## [INSTRUCTIONS TO FOLLOW]
Using the listing below, report all lines holding the word "Example".

## [GIVEN RECORDS]
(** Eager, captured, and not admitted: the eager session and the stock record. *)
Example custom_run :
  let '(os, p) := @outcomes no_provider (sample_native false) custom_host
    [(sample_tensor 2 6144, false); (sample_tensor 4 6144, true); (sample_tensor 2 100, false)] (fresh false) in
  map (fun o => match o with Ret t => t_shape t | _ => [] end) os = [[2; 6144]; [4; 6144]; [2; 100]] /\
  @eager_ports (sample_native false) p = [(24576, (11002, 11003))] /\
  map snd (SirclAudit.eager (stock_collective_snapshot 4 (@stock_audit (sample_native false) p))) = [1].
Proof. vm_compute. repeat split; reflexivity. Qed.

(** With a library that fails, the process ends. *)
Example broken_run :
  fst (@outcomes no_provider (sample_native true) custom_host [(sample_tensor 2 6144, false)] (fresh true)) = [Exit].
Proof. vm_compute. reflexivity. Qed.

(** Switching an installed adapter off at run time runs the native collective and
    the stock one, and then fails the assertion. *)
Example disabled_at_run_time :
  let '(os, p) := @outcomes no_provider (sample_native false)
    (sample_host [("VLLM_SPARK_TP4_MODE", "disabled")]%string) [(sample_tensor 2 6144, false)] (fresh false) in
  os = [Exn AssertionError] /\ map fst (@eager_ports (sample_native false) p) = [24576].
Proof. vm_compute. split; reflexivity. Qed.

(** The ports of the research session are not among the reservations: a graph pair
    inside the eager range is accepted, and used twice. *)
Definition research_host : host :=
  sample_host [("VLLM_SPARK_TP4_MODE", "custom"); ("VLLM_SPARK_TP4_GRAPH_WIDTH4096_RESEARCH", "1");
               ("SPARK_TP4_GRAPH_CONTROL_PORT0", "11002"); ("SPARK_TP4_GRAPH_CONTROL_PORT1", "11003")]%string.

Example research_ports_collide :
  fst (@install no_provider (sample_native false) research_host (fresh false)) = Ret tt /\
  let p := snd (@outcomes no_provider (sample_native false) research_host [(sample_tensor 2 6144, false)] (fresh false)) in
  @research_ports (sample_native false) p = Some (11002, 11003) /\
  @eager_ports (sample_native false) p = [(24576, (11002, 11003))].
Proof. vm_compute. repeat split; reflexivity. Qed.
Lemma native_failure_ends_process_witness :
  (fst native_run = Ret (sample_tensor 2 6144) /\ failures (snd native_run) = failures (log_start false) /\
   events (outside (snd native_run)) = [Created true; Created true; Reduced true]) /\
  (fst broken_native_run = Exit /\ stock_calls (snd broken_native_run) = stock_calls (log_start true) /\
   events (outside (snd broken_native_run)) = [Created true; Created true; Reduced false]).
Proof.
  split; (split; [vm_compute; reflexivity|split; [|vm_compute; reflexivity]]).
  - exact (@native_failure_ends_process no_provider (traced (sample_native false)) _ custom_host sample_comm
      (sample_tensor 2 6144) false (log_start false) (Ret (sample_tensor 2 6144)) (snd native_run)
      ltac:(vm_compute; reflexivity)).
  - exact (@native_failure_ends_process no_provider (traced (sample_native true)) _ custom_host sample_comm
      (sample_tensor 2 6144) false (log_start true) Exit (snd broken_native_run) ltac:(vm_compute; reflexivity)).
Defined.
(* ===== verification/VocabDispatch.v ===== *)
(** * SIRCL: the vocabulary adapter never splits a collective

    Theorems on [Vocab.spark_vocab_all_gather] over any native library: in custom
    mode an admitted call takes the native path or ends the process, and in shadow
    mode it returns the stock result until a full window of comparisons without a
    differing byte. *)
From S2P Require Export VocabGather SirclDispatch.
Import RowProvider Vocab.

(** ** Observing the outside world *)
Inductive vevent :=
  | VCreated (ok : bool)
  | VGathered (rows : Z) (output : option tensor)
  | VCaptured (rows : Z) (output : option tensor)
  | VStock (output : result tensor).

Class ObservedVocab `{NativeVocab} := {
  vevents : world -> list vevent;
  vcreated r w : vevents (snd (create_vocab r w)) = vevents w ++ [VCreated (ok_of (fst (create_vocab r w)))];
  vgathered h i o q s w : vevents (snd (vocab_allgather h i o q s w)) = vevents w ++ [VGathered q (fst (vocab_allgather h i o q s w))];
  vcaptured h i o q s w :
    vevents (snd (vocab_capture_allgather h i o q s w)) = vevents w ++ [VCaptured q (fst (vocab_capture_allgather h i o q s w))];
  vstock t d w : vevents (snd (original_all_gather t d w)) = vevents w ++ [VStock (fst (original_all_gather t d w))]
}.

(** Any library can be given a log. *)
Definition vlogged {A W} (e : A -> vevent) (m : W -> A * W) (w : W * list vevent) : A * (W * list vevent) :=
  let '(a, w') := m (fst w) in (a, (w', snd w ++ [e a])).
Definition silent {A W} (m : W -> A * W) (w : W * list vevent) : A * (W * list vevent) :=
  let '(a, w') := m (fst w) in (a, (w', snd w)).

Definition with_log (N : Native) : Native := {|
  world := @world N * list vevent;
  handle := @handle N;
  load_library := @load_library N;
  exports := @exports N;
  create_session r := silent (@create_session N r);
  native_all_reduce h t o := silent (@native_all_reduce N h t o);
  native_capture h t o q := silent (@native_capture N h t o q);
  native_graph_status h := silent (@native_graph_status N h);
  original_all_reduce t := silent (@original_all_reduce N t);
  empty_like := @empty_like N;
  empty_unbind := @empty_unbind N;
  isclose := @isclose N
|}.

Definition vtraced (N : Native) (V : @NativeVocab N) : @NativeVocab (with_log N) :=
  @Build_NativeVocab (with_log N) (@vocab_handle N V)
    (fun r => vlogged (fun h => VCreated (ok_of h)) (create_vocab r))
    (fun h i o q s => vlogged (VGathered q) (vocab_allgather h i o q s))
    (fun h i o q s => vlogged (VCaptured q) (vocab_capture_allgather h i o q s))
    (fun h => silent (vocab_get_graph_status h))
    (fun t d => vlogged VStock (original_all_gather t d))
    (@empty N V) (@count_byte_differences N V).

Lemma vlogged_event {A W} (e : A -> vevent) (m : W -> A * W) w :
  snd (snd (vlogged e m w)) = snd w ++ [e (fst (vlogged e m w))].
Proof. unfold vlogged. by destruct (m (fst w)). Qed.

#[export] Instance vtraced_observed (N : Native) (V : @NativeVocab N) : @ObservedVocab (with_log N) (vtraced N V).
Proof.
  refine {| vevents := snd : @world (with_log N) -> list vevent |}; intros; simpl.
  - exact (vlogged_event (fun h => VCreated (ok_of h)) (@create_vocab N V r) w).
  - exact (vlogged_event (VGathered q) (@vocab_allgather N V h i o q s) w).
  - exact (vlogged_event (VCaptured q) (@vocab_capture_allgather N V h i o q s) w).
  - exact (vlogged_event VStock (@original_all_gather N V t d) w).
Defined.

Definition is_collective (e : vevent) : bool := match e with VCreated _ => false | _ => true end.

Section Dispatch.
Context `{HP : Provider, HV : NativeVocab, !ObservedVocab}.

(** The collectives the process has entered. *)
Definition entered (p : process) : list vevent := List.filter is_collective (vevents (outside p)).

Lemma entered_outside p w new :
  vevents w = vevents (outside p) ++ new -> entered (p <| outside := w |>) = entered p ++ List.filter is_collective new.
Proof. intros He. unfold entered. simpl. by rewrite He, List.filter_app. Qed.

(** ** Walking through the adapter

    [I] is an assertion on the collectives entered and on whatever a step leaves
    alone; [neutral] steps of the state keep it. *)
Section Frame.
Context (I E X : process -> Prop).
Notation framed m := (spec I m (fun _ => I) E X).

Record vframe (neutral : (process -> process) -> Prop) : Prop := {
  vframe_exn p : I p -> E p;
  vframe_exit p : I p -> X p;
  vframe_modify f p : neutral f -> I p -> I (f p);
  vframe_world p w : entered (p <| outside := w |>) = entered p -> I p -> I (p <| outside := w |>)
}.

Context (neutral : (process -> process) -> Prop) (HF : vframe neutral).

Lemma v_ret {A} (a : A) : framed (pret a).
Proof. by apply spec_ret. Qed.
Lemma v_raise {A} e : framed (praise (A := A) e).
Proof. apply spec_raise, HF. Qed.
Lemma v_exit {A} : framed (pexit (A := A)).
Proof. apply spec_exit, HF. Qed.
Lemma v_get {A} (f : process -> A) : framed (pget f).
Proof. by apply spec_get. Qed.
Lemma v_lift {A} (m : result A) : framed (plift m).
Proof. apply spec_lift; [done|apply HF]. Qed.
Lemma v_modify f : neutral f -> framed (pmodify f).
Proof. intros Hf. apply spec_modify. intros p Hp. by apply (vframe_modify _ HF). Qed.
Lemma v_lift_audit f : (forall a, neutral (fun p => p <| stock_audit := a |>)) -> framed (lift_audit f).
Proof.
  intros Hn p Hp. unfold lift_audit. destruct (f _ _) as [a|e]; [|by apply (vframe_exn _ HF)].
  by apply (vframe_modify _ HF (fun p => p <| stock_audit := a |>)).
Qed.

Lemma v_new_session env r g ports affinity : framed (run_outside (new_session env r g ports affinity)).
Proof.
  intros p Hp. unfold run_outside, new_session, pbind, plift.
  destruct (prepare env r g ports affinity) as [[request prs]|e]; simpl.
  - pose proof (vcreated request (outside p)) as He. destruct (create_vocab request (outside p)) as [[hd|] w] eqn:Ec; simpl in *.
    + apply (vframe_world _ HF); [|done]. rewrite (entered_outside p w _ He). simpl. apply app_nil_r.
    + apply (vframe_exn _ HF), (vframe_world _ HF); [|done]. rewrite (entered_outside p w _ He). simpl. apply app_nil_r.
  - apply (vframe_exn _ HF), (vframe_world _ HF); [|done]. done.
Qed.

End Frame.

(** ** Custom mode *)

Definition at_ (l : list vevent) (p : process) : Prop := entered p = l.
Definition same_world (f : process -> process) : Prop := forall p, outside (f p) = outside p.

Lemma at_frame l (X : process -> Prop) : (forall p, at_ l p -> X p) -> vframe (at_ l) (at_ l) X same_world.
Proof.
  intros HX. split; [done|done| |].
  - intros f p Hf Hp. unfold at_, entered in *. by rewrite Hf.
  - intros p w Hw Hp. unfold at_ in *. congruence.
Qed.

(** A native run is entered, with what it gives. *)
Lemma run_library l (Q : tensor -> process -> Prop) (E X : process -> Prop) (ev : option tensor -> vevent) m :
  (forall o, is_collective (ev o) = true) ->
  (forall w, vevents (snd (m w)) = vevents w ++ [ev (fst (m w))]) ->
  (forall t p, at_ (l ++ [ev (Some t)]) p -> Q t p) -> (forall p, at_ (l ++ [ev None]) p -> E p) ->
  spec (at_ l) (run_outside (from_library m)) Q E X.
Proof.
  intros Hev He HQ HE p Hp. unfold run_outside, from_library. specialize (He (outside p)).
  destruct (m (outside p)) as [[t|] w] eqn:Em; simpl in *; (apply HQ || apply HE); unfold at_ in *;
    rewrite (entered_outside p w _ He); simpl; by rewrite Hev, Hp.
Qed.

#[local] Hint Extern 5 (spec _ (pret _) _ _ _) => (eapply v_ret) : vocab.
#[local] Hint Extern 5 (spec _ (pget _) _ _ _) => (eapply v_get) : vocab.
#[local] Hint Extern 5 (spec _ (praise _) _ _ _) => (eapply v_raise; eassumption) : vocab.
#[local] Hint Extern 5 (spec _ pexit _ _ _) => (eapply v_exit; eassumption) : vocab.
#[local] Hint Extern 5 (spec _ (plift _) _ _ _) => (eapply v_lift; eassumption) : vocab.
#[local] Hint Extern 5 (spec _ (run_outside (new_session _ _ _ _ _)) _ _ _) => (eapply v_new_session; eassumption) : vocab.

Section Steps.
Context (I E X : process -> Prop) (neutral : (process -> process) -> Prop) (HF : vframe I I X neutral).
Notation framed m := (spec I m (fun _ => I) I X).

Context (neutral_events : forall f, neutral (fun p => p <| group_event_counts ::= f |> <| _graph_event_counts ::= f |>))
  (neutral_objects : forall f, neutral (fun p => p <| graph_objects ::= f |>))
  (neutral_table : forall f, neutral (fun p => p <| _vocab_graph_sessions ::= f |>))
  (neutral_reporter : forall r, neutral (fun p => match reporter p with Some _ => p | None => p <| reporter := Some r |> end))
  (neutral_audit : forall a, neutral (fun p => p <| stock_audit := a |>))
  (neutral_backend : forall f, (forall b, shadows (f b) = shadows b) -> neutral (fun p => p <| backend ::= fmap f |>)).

## [ANSWER FOR THIS EXERCISE]
Example custom_run :
Example broken_run :
Example disabled_at_run_time :
Example research_ports_collide :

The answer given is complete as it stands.